Read the full annotation →
neither confounding the Persons, nor dividing the Substance.
“Two rules fence the whole doctrine: do not blur the three persons into one, and do not split the one God into three. Orthodoxy is the road between those two ditches.”
- The stake
- Nearly every popular 'explanation' of the Trinity falls into one ditch or the other; the verse names both so you can spot the error.
- Why it matters
- The single most useful catechetical tool there is — water/ice/steam, the shamrock, three men: run each past this verse and watch which ditch it lands in.
- The Wesleyan take
- Wesley's caution about pressing the word 'Person' on the unlearned is this verse applied to preaching — keep people out of both ditches without weaponizing the jargon.
Read the full annotation →
For there is one Person of the Father, another of the Son, and another of the Holy Spirit; but the Godhead of the Father, of the Son, and of the Holy Spirit is all one, the glory equal, the majesty coeternal.
“One person of the Father, another of the Son, another of the Spirit — yet one Godhead, equal in glory, equal in eternity. Distinct, never ranked.”
- The stake
- Whether the persons can be told apart without being ranked first, second, third. The creed numbers nothing.
- Why it matters
- There is no junior member of the Godhead — the Son is not the Father's deputy, the Spirit not his influence; you meet the whole God in each.
- The Wesleyan take
- 'Of one substance, power, and eternity' (Article I) is this verse; Wesley's gospel needs it — the Son who justifies and the Spirit who assures are fully God.

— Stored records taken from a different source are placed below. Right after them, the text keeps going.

Definition newEntry (now : Z) (a : runArgs) (q : Queue) (pipelineJSON : option string) (s : Step) : taskEntry := {|
  te_task := newTask now a q pipelineJSON s; te_step := s; te_status := taskPending; te_attempts := 0;
  te_maxAttempts := q_maxAttempts (q_conf q); te_assignedRuntimeID := ""; te_startedAt := None;
  te_leaseAt := None; te_deadline := None; te_timer := None |}.

(** [&runEntry{...}] with the tasks put in so far. *)
Definition newRun (now : Z) (a : runArgs) (pl : Pipeline) (dag : DAG) (tasks : gmap string taskEntry)
    (q : Queue) : nat * Queue :=
  let ref := rt_nextRef (q_rt q) in
  (ref, set_rt rt_newRef (set_heap <[ref := mkRunEntry (ra_projectID a) (ra_runID a) pl dag tasks now]> q)).

(** A step whose JSON cannot be produced is logged and left out. *)
Definition addTasks (now : Z) (a : runArgs) (q : Queue) (pl : Pipeline) : gmap string taskEntry :=
  foldl (fun tasks s =>
    match marshalStep s with
    | None => tasks
    | Some _ => <[s_Name s := newEntry now a q (marshalPipeline pl) s]> tasks
    end) ∅ (ps_Steps (pl_Spec pl)).

Definition addWithEnvLocked (now : Z) (pl : Pipeline) (dag : DAG) (a : runArgs) (q : Queue)
    : pendingOutcome * Queue :=
  let pl := ApplyDefaults pl in
  let '(ref, q) := newRun now a pl dag (addTasks now a q pl) q in
  let q := promoteReady now ref q in
  let q := set_runs <[ra_runID a := ref]> q in
  takePendingLocked q.

(** ** Re-adding an interrupted run *)

Record RecoveredStep := mkRecovered {
  rs_Name : string; rs_Done : bool; rs_StartedAt : option Z; rs_Attempts : Z }.

Definition recoveredByName (recovered : list RecoveredStep) : gmap string RecoveredStep :=
  foldl (fun m rs => <[rs_Name rs := rs]> m) ∅ recovered.

(** The loop body; the entry is put in the map first, here, so that it has an
    address while its timer is armed. *)
Definition recoverStep (now : Z) (a : runArgs) (pipelineJSON : option string)
    (byName : gmap string RecoveredStep) (ref : nat) (q : Queue) (s : Step) : Queue :=
  let e := (ref, s_Name s) in
  let q := set_heap (alter (re_set_tasks <[s_Name s := newEntry now a q pipelineJSON s]>) ref) q in
  match byName !! s_Name s with
  | None => q
  | Some rs =>
      if rs_Done rs then transition e taskDone q else
      match rs_StartedAt rs with
      | None => q
      | Some startedAt =>
          let q := transition e taskRecovering q in
          let q := updEntry e (fun en => te_set_leaseAt (Some now)
            (te_set_startedAt (Some startedAt) (te_set_attempts (rs_Attempts rs) en))) q in
          let q := emit (ra_projectID a) "step.recovering"
            [("run_id", FStr (ra_runID a)); ("step", FStr (s_Name s))] q in
          scheduleRecoveryGraceLocked (ra_runID a) e q
      end
  end.

Definition recoverWithEnvLocked (now : Z) (pl : Pipeline) (dag : DAG) (a : runArgs)
    (recovered : list RecoveredStep) (q : Queue) : pendingOutcome * Queue :=
  let pl := ApplyDefaults pl in
  let byName := recoveredByName recovered in
  let pipelineJSON := marshalPipeline pl in
  let '(ref, q) := newRun now a pl dag ∅ q in
  let q := foldl (recoverStep now a pipelineJSON byName ref) q (ps_Steps (pl_Spec pl)) in
  if allTerminal (runTasks ref q) then
    let status := if anyFailed (runTasks ref q) then StatusFailed else StatusSuccess in
    takePendingLocked (finalizeRunLocked now ref status "run.completed" q)
  else
    let q := promoteReady now ref q in
    let q := set_runs <[ra_runID a := ref]> q in
    takePendingLocked q.

(** ** Results *)

(** The runtime the result must come from: [owner] is what the backend's
    [OwnerForTask] answers. *)
Definition resultOwner (owner : string -> string) (q : Queue) (en : taskEntry) (taskID : string) : string :=
  if negb (String.eqb (te_assignedRuntimeID en) "") then te_assignedRuntimeID en else
  if negb (String.eqb (t_RuntimeID (te_task en)) "") then t_RuntimeID (te_task en) else
  match q_backend (q_conf q) with
  | Some b => if b_taskOwner b then owner taskID else ""
  | None => ""
  end.

(** The accepted result, after all checks. *)
Definition applyResult (now : Z) (ref : nat) (e : eref) (r : runEntry) (result : TaskResult)
    (resultAttempt : Z) (stepName : string) (q : Queue) : Queue :=
  let runID := re_runID r in
  let q := releaseTask (tr_TaskID result) q in
  let q := updEntry e (fun en => if te_attempts en =? 0 then te_set_attempts resultAttempt en else en) q in
  let q := emit (re_projectID r) "step.reported"
    [("run_id", FStr runID); ("step", FStr stepName);
     ("task_id", FStr (tr_TaskID result)); ("status", FStr (tr_Status result))] q in
  if String.eqb (tr_Status result) (status_string taskDone) then
    let q := stopEntryTimerLocked e q in
    let q := transition e taskDone q in
    let q := updEntry e (fun en => te_set_leaseAt None (te_set_startedAt None en)) q in
    match getEntry e q with
    | None => q
    | Some en =>
        let q := appendEffect (EffEmit None (re_projectID r) "step.done"
          [("run_id", FStr runID); ("step", FStr stepName); ("attempts", FInt (te_attempts en))]) q in
        let q := appendWrite ("step done " +:+ tr_TaskID result)%string
          (WUpsert (mkStepRow (re_projectID r) runID stepName (tr_Status result)
             (Some (tr_StartedAt result)) (Some (tr_EndedAt result)) (tr_Error result) (te_attempts en))) q in
        let q := promoteReady now ref q in
        finalizeRunIfAllTerminalLocked now ref q
    end
  else
    failOrRetryLocked now ref e (tr_Error result) (Some (tr_StartedAt result)) (tr_EndedAt result) q.
#[export] Instance qrel_preorder old : PreOrder (qrel old).
Proof.
  split.
  - intros q. split; auto.
    + intros e en _ H. eauto using rtc_refl.
    + intros ref _. destruct (q_heap q !! ref); constructor. apply same_run_refl.
  - intros a b c H1 H2. split.
    + intros e en He H. destruct (qr_entries _ _ _ H1 e en He H) as (en' & H' & S1).
      destruct (qr_entries _ _ _ H2 e en' He H') as (en'' & H'' & S2). exists en''. split; [done|]. by etrans.
    + intros H. apply (qr_new _ _ _ H2), (qr_new _ _ _ H1), H.
    + intros ref Hr. pose proof (qr_runs _ _ _ H1 ref Hr) as R1. pose proof (qr_runs _ _ _ H2 ref Hr) as R2.
      inversion R1 as [x y Hxy E1 E2|E1 E2]; rewrite <- ?E1, <- ?E2 in *; inversion R2 as [y' z Hyz|]; subst; constructor.
      unfold same_run in *. intuition congruence.
    + intros H. apply (qr_rt _ _ _ H2), (qr_rt _ _ _ H1), H.
    + intros H. apply (qr_ids _ _ _ H2), (qr_ids _ _ _ H1), H.
    + intros H. apply (qr_pend _ _ _ H2), (qr_pend _ _ _ H1), H.
    + rewrite (qr_conf _ _ _ H2). apply (qr_conf _ _ _ H1).
    + etrans; [apply (qr_trace _ _ _ H1)|apply (qr_trace _ _ _ H2)].
Qed.

Lemma qrel_trans old a b c : qrel old a b -> qrel old b c -> qrel old a c.
Proof. intros. by etrans. Qed.

Lemma run_of_updEntry e f q e' : run_of (updEntry e f q) e' = run_of q e'.
Proof.
  unfold run_of, updEntry. simpl. destruct (decide (e.1 = e'.1)) as [->|Hne];
    [rewrite lookup_alter_eq|by rewrite lookup_alter_ne]. by destruct (q_heap q !! e'.1).
Qed.
(* ===== verification/QueueProgress.v ===== *)
(** * No run gets stuck

    A run object seen as a map from steps to statuses and dependencies
    ([view]), the effect of every queue operation on views, and the invariant
    of tracked runs: a pending step waits for a dependency that can still
    finish, so a tracked run always has a step that is ready, running, or
    waiting on a timer; a run object that is no longer tracked has only
    terminal steps. *)

From S2P Require Import Prelude Pipeline Dag RunStore Queue QueueInv.
From stdpp Require Import options.
#[local] Open Scope Z_scope.

(** ** Views *)

Notation view := (gmap string (taskStatus * list string)).

Definition view_entry (en : taskEntry) : taskStatus * list string :=
  (te_status en, s_DependsOn (te_step en)).

Definition viewOf (ref : nat) (q : Queue) : view := view_entry <$> runTasks ref q.

(** A status from which the step can still become done. *)
Definition active (s : taskStatus) : Prop :=
  s = taskReady \/ s = taskRunning \/ s = taskRetrying \/ s = taskRecovering.

Definition st (v : view) (n : string) (s : taskStatus) : Prop := exists deps, v !! n = Some (s, deps).

(** The shape of the run: every dependency is a step, and there is no cycle. *)
Definition closed (v : view) : Prop := forall n s deps d, v !! n = Some (s, deps) -> d ∈ deps -> is_Some (v !! d).
Definition ranked (v : view) : Prop :=
  exists rank : string -> nat, forall n s deps d, v !! n = Some (s, deps) -> d ∈ deps -> (rank d < rank n)%nat.

(** A pending step has no dependency that failed, was skipped or canceled, and
    one that is not terminal. *)
Definition pending_ok (v : view) : Prop :=
  forall n deps, v !! n = Some (taskPending, deps) ->
    (forall d s, d ∈ deps -> st v d s -> s <> taskFailed /\ s <> taskCanceled) /\
    (exists d s, d ∈ deps /\ st v d s /\ terminalStatus s = false).

Definition no_canceled (v : view) : Prop := forall n, ~ st v n taskCanceled.

Definition all_terminal (v : view) : Prop := forall n s, st v n s -> terminalStatus s = true.

Definition good (v : view) : Prop :=
  closed v /\ ranked v /\ pending_ok v /\ no_canceled v /\ ~ all_terminal v.

(** The part about the pending steps keeps a good run going. *)
Lemma good_active v : good v -> exists n s, st v n s /\ active s.
Proof.
  intros (Hc & (rank & Hr) & Hp & _ & Ht).
  assert (exists n s, st v n s /\ terminalStatus s = false) as (n & s & Hs & Hns).
  { destruct (decide (map_Forall (fun _ p => terminalStatus p.1 = true) v)) as [H|H].
    - exfalso. apply Ht. intros n s [deps Hn]. apply (H n (s, deps) Hn).
    - apply map_not_Forall in H; [|apply _]. destruct H as (n & [s deps] & Hn & Hs). exists n, s.
      split; [by exists deps|]. simpl in Hs. by destruct (terminalStatus s). }
  remember (rank n) as k eqn:Ek. revert n s Hs Hns Ek.
  induction k as [k IH] using (well_founded_induction lt_wf). intros n s Hs Hns ->.
  destruct (decide (s = taskPending)) as [->|Hne].
  - destruct Hs as [deps Hn]. destruct (Hp _ _ Hn) as (_ & d & s & Hd & Hs & Ht').
    eapply (IH (rank d)); [|done|done|done]. eauto.
  - exists n, s. split; [done|]. unfold active. destruct s; naive_solver.
Qed.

Read the full annotation →
Such as the Father is, such is the Son, and such is the Holy Spirit.
“Whatever the Father is in his deity, the Son is exactly that, and the Spirit exactly that — identical, not merely similar.”
- The stake
- Not 'like' God (the old Arian compromise) but the same God; a single Greek letter's worth of difference is the whole gospel.
- Why it matters
- Whichever person you are dealing with at a given hour — the Father you pray to, the Son you trust, the Spirit convicting you — you are dealing with God in full, not a fraction.
- The Wesleyan take
- It closes the 'cafeteria Trinity': Wesley's experiential faith gives the believer distinct dealings with each person while insisting each touch is the touch of the whole God.

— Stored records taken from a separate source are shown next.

Lemma hangs_recoverStep now a js byName ref q s : hangs None q -> hangs None (recoverStep marshalStep now a js byName ref q s).
Proof.
  intros [[H1 H2] H3]. unfold recoverStep. cbv zeta. set (q1 := set_heap _ q).
  assert (forall e en, getEntry e q1 = Some en -> getEntry e q = Some en \/ fresh en) as He.
  { intros e en. unfold q1, getEntry. simpl. destruct (decide (ref = e.1)) as [->|Hn]; [|rewrite lookup_alter_ne by done; by left].
    rewrite lookup_alter_eq. destruct (q_heap q !! e.1) as [r|]; [|done]. simpl. rewrite lookup_insert_Some.
    intros [[_ <-]|[_ E]]; [right; apply fresh_new|by left]. }
  assert (hangs None q1) as Hq.
  { split; [split|]; [|exact H2|].
    - intros e en id E Ht. destruct (He e en E) as [E0|[_ Hn]]; [by apply (H1 e en)|congruence].
    - intros e en Hx E. destruct (He e en E) as [E0|[Hc _]]; [exact (H3 e en Hx E0)|by apply calm_waits]. }
  clearbody q1. destruct (byName !! s_Name s) as [rs|]; [|done]. destruct (rs_Done rs); [by apply hangs_end|].
  destruct (rs_StartedAt rs) as [t|]; [|done]. unfold scheduleRecoveryGraceLocked. apply hangs_armed.
  eapply (under_impl (is_or_over taskRecovering)); [intros en' [?|?]; [by right|left; by apply over_calm]|].
  apply under_stop; [apply timerless_is|]. eapply under_same; [apply same_emitted|].
  eapply (under_upd (is_or_over taskRecovering)); [by left|done|]. eapply (under_to (fun _ => True)).
  by apply under_any, hangs_weaken.
Qed.

Lemma conf_recoverStep now a js byName ref q s : q_conf (recoverStep marshalStep now a js byName ref q s) = q_conf q.
Proof.
  unfold recoverStep. cbv zeta. set (q1 := set_heap _ q). assert (q_conf q1 = q_conf q) as <- by done. clearbody q1.
  repeat case_match; try done; rewrite transition_upd; try done. unfold scheduleRecoveryGraceLocked, armTimer. simpl.
  by rewrite conf_stop, conf_emitted.
Qed.

Lemma hangs_add now pl dag a q : backed q -> hangs None q ->
  hangs None (addWithEnvLocked mapOrder marshalStep marshalPipeline now pl dag a q).2.
Proof.
  intros Hb Hq. unfold addWithEnvLocked. cbv zeta.
  pose proof (hangs_newRun now a (ApplyDefaults pl) dag (addTasks marshalStep marshalPipeline now a q (ApplyDefaults pl)) q) as H.
  assert (backed (newRun now a (ApplyDefaults pl) dag (addTasks marshalStep marshalPipeline now a q (ApplyDefaults pl)) q).2) as Hb' by done.
  destruct (newRun _ _ _ _ _ _) as [ref q1]. apply hangs_taken. eapply hangs_same; [by repeat split|].
  apply hangs_promoteReady; [done|]. apply H; [|done]. intros n en.
  apply (addTasks_all marshalStep marshalPipeline now a q (ApplyDefaults pl) (fun _ => fresh)). intros. apply fresh_new.
Qed.
Lemma decide_later now sc :
  StartedAt deps <= now -> sc_ScheduleType sc = "cron"%string ->
  match decide_fire deps cronNext now sc with
  | Advance plannedAt next | Claim plannedAt next => plannedAt < next
  | ClaimOnce _ => False
  | _ => True
  end.
Proof.
  intros Hs Hc. unfold decide_fire. rewrite Hc. simpl. destruct (sc_Enabled sc); simpl; [|done].
  destruct (cronNext (sc_CronExpr sc)) as [next|] eqn:E; [|done]. pose proof (cronNext_later _ _ now E).
  destruct (sc_NextRunAt sc <? StartedAt deps) eqn:Hm; simpl;
    [destruct (_ || _)%bool eqn:?; [lia|]|]; destruct (now <? sc_NextRunAt sc) eqn:?; try done; lia.
Qed.

(** The next tick of a row, or no row, never goes back. *)
Definition tick_le (k : string * string) (w w' : World) : Prop :=
  forall row', w_schedules w' !! k = Some row' ->
    exists row, w_schedules w !! k = Some row /\ sc_NextRunAt row <= sc_NextRunAt row'.

Lemma tick_le_same k w w' : w_schedules w' = w_schedules w -> tick_le k w w'.
Proof. intros E row. rewrite E. eauto with lia. Qed.

Lemma tick_le_update p id_ at_ f w w' :
  w_schedules w' = (update_tick p id_ at_ f (w_schedules w)).2 -> (forall sc, at_ <= sc_NextRunAt (f sc)) ->
  tick_le (p, id_) w w' /\
  ((update_tick p id_ at_ f (w_schedules w)).1 = true -> exists row, w_schedules w !! (p, id_) = Some row /\
     sc_NextRunAt row = at_ /\ w_schedules w' !! (p, id_) = Some (f row)).
Proof.
  intros E Hf. destruct (update_tick p id_ at_ f (w_schedules w)) as [ok t] eqn:Eu. simpl in *. destruct ok.
  - destruct (update_tick_true _ _ _ _ _ _ Eu) as (row & Hr & _ & Hn & ->). split.
    + intros row'. rewrite E, lookup_insert_eq. intros [= <-]. exists row. split; [done|]. rewrite Hn. apply Hf.
    + intros _. exists row. by rewrite E, lookup_insert_eq.
  - rewrite (update_tick_false _ _ _ _ _ _ Eu) in E. split; [by apply tick_le_same|done].
Qed.
(** C29: As long as every unit was dispatched or recovered under a runtime key that
    no tracked unit had, which the validation of pipelines does not ensure
    ([runtime_keys_collide] shows a cancellation that stops nothing), a cancellation
    is final.  When [CancelRun] returns, [Driver.Stop] was called for every running
    unit of the run; and until the run is released, cancelled again or recovered, or
    the tombstone's minute is over, whatever else happens (late dispatches, ends of
    units, callbacks of older tombstones, other runs), no dispatch of the run starts
    anything and every unit of it that is observed was asked to stop. *)
Theorem cancel_is_final concurrency b runID ops
    (Hb : breach concurrency b) (Hrun : runID <> ""%string) (Hfree : locked b = false)
    (Hq : Forall (quiet runID (be_next b)) ops) :
  let b' := foldl (fun b o => runBop concurrency o b) (CancelRun runID b) ops in
  (forall placement key, is_ok (dispatchBegin concurrency placement key runID b').1 = false /\
     (dispatchBegin concurrency placement key runID b').2 = b') /\
  (forall key, (key, runID) ∉ ru_starts (be_rt b')) /\
  (forall h, h ∈ ru_observers (be_rt b') -> h_RunID h = runID -> DriverStopped h ∈ ru_acts (be_rt b')).
Proof.
  destruct (breach_ok _ _ Hb) as [Hk Ht].
  assert (tombs_ok (CancelRun runID b) /\ silenced runID (be_next b) (CancelRun runID b)) as H0.
  { pose proof (tombs_runBop concurrency (BCancel runID) b Ht) as H. simpl in H. unfold unless_locked in H. rewrite Hfree in H.
    split; [done|]. clear H. apply String.eqb_neq in Hrun. unfold CancelRun. rewrite Hrun. unfold markCanceledLocked.
    assert (forall b', be_rt b' = be_rt b -> be_next b' = be_next b -> silenced runID (be_next b) (on_rt (cancelUnits runID)
      (mkBackend (<[runID := be_next b']> (be_canceled b')) (<[be_next b' := (runID, false)]> (be_timers b')) (S (be_next b')) (be_rt b')))) as H.
    { intros b' -> ->. unfold locked in Hfree. apply negb_false_iff, bool_decide_eq_true in Hfree.
      split; simpl; [apply lookup_insert_eq|apply lookup_insert_eq| |]; unfold cancelUnits; rewrite Hrun; simpl.
      - rewrite Hfree. intros key Hin. by apply not_elem_of_nil in Hin.
      - intros h Hh <-. destruct (k_observer _ Hk _ Hh) as [cc Hc]. apply elem_of_app. right. apply elem_of_app. right.
        apply list_elem_of_In, in_map_iff. exists (h_RuntimeKey h, mkTracked (h_RunID h) (Some h) false cc). split; [done|].
        apply List.filter_In. split; [|done]. apply List.filter_In. split; [|by apply String.eqb_refl].
        by apply list_elem_of_In, elem_of_map_to_list. }
    destruct (be_canceled b !! runID) as [old|]; [|by apply H]. destruct (stopTimer_same old b) as (_ & E2 & E3). by apply H. }
  cbv zeta. assert (tombs_ok (foldl (fun b o => runBop concurrency o b) (CancelRun runID b) ops) /\
    silenced runID (be_next b) (foldl (fun b o => runBop concurrency o b) (CancelRun runID b) ops)) as [_ [S1 S2 S3 S4]].
  { revert H0. generalize (CancelRun runID b). induction Hq as [|o ops Ho _ IH]; intros b1 [T S]; simpl; [done|].
    apply IH. split; [by apply tombs_runBop|by apply silenced_step]. }
  split; [|done]. intros placement key. unfold dispatchBegin. destruct placement; [|done]. by rewrite S1.
Qed.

Read the full annotation →
The Father uncreated, the Son uncreated, the Holy Spirit uncreated; the Father immeasurable, the Son immeasurable, the Holy Spirit immeasurable;
“Father, Son, and Spirit are uncreated — on the Creator side of the one line that divides all reality — and unbounded. (The creed's 'incomprehensible' means immeasurable, not unintelligible.)”
- The stake
- The famous mistranslation that made the creed sound like nonsense — and the real claim under it: the Son and Spirit are not creatures at all.
- Why it matters
- The Creator/creature line is the working definition of idolatry — anything made, given ultimate weight, is a creature smuggled across it.
- The Wesleyan take
- Wesley preached the divine immensity directly (Sermon 118): the unbounded God you cannot flee is terror to the impenitent and comfort to the faithful.

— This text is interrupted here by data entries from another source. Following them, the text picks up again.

(* ===== verification/RunnerSpec.v ===== *)
(** * What the in-process runner guarantees

    Whatever the interleaving of the main loop and the goroutines, the answers
    of the executor function and the moment of a cancellation: [Run] returns,
    with every step in a final status; calls are bounded; and for pipelines
    whose steps are listed after their dependencies, a step is executed only
    after its dependencies succeeded. *)

From S2P Require Import Prelude Pipeline Dag Runner.
From stdpp Require Import options.
#[local] Open Scope Z_scope.
#[local] Set Default Proof Using "Type*".

(** ** Statuses *)

Definition mstat (m : gmap string StepResult) (n : string) : option StepStatus := sr_Status <$> m !! n.

Lemma mstat_Some m n v : mstat m n = Some v <-> exists r, m !! n = Some r /\ sr_Status r = v.
Proof. unfold mstat. rewrite fmap_Some. naive_solver. Qed.

Lemma mstat_insert m n r n' :
  mstat (<[n := r]> m) n' = if decide (n = n') then Some (sr_Status r) else mstat m n'.
Proof. unfold mstat. destruct (decide (n = n')) as [->|]; by rewrite ?lookup_insert_eq, ?lookup_insert_ne by done. Qed.

Lemma has_status_true v r : has_status v r = true <-> sr_Status r = v.
Proof. apply bool_decide_eq_true. Qed.

Lemma elem_of_names_with f m n : n ∈ names_with f m <-> exists r, m !! n = Some r /\ f r = true.
Proof.
  unfold names_with. rewrite elem_of_dom. unfold is_Some.
  setoid_rewrite map_lookup_filter_Some. done.
Qed.

(** The statuses counted as done and as terminal. *)
Definition done_status (v : StepStatus) : Prop := v = StatusDone \/ v = StatusSkipped.
Definition final_status (v : StepStatus) : Prop := v = StatusDone \/ v = StatusSkipped \/ v = StatusFailed.

Lemma in_done m n : n ∈ names_with is_done m <-> exists v, mstat m n = Some v /\ done_status v.
Proof.
  rewrite elem_of_names_with. setoid_rewrite mstat_Some. unfold is_done, done_status.
  setoid_rewrite orb_true_iff. setoid_rewrite has_status_true. naive_solver.
Qed.

Lemma in_terminal m n : n ∈ names_with is_terminal m <-> exists v, mstat m n = Some v /\ final_status v.
Proof.
  rewrite elem_of_names_with. setoid_rewrite mstat_Some. unfold is_terminal, is_done, final_status.
  setoid_rewrite orb_true_iff. setoid_rewrite orb_true_iff. setoid_rewrite has_status_true. naive_solver.
Qed.

Definition bad_status (v : StepStatus) : Prop := v = StatusFailed \/ v = StatusSkipped.

Lemma hasFailedDep_true m s :
  hasFailedDep_ m s = true <-> exists dep v, dep ∈ s_DependsOn s /\ mstat m dep = Some v /\ bad_status v.
Proof.
  unfold hasFailedDep_. rewrite existsb_exists. setoid_rewrite mstat_Some. unfold bad_status.
  setoid_rewrite <- list_elem_of_In. split.
  - intros (dep & Hd & H). destruct (m !! dep) as [r|] eqn:E; [|done].
    apply orb_true_iff in H. rewrite !has_status_true in H. exists dep, (sr_Status r). eauto.
  - intros (dep & v & Hd & (r & E & <-) & H). exists dep. split; [done|]. rewrite E.
    apply orb_true_iff. by rewrite !has_status_true.
Qed.

(** ** Sums over the goroutines *)

Definition gsum (w : goroutine -> Z) (gos : list (Step * goroutine)) : Z :=
  foldr (fun x acc => w x.2 + acc) 0 gos.

Lemma gsum_app w l1 l2 : gsum w (l1 ++ l2) = gsum w l1 + gsum w l2.
Proof. induction l1 as [|x l1 IH]; simpl; [done|]. rewrite IH. lia. Qed.

Lemma gsum_insert w gos i s g s' g' :
  gos !! i = Some (s, g) -> gsum w (<[i := (s', g')]> gos) = gsum w gos - w g + w g'.
Proof.
  revert i; induction gos as [|x gos IH]; intros [|i]; simpl; try done.
  - intros [= ->]. simpl. lia.
  - intros H. rewrite (IH _ H). lia.
Qed.

Lemma gsum_le w w' gos : (forall g, w g <= w' g) -> gsum w gos <= gsum w' gos.
Proof. intros H. induction gos as [|x gos IH]; simpl; [lia|]. specialize (H x.2). lia. Qed.

Lemma gsum_nonneg w gos : (forall g, 0 <= w g) -> 0 <= gsum w gos.
Proof. intros H. induction gos as [|x gos IH]; simpl; [lia|]. specialize (H x.2). lia. Qed.

Lemma gsum_nonneg_at w gos : (forall i s g, gos !! i = Some (s, g) -> 0 <= w g) -> 0 <= gsum w gos.
Proof.
  induction gos as [|[s g] gos IH]; simpl; [lia|]. intros H. specialize (H 0%nat s g eq_refl) as H0.
  assert (0 <= gsum w gos) by (apply IH; intros i; apply (H (S i))). lia.
Qed.

Lemma gsum_elem w gos i s g : (forall g, 0 <= w g) -> gos !! i = Some (s, g) -> w g <= gsum w gos.
Proof.
  intros Hw. revert i; induction gos as [|x gos IH]; intros [|i]; simpl; try done.
  - intros [= ->]. pose proof (gsum_nonneg w gos Hw). simpl. lia.
  - intros H%IH. specialize (Hw x.2). lia.
Qed.

Lemma gsum_pos w gos : 0 < gsum w gos -> exists i s g, gos !! i = Some (s, g) /\ 0 < w g.
Proof.
  induction gos as [|[s g] gos IH]; simpl; [lia|]. intros H.
  destruct (Z.lt_ge_cases 0 (w g)); [by exists 0%nat, s, g|].
  destruct IH as (i & s' & g' & ? & ?); [lia|]. by exists (S i), s', g'.
Qed.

Read the full annotation →
the Father eternal, the Son eternal, the Holy Spirit eternal;
“Father, Son, and Spirit are eternal — without beginning, without end. The Son was never not; there is no 'before' the Son.”
- The stake
- The exact thing Arius denied of the Son ('there was when he was not'). Eternity is God's mode of being, not merely a very long time.
- Why it matters
- The love that meets you in Christ had no beginning (it is not God's reaction to you) and no end (it cannot be outlived); against the tyranny of the urgent, it gives a life a horizon.
- The Wesleyan take
- Wesley's sermon 'On Eternity' (54) preaches exactly this — the everlasting God as the soul's dwelling place and the true measure of the soul's own destiny.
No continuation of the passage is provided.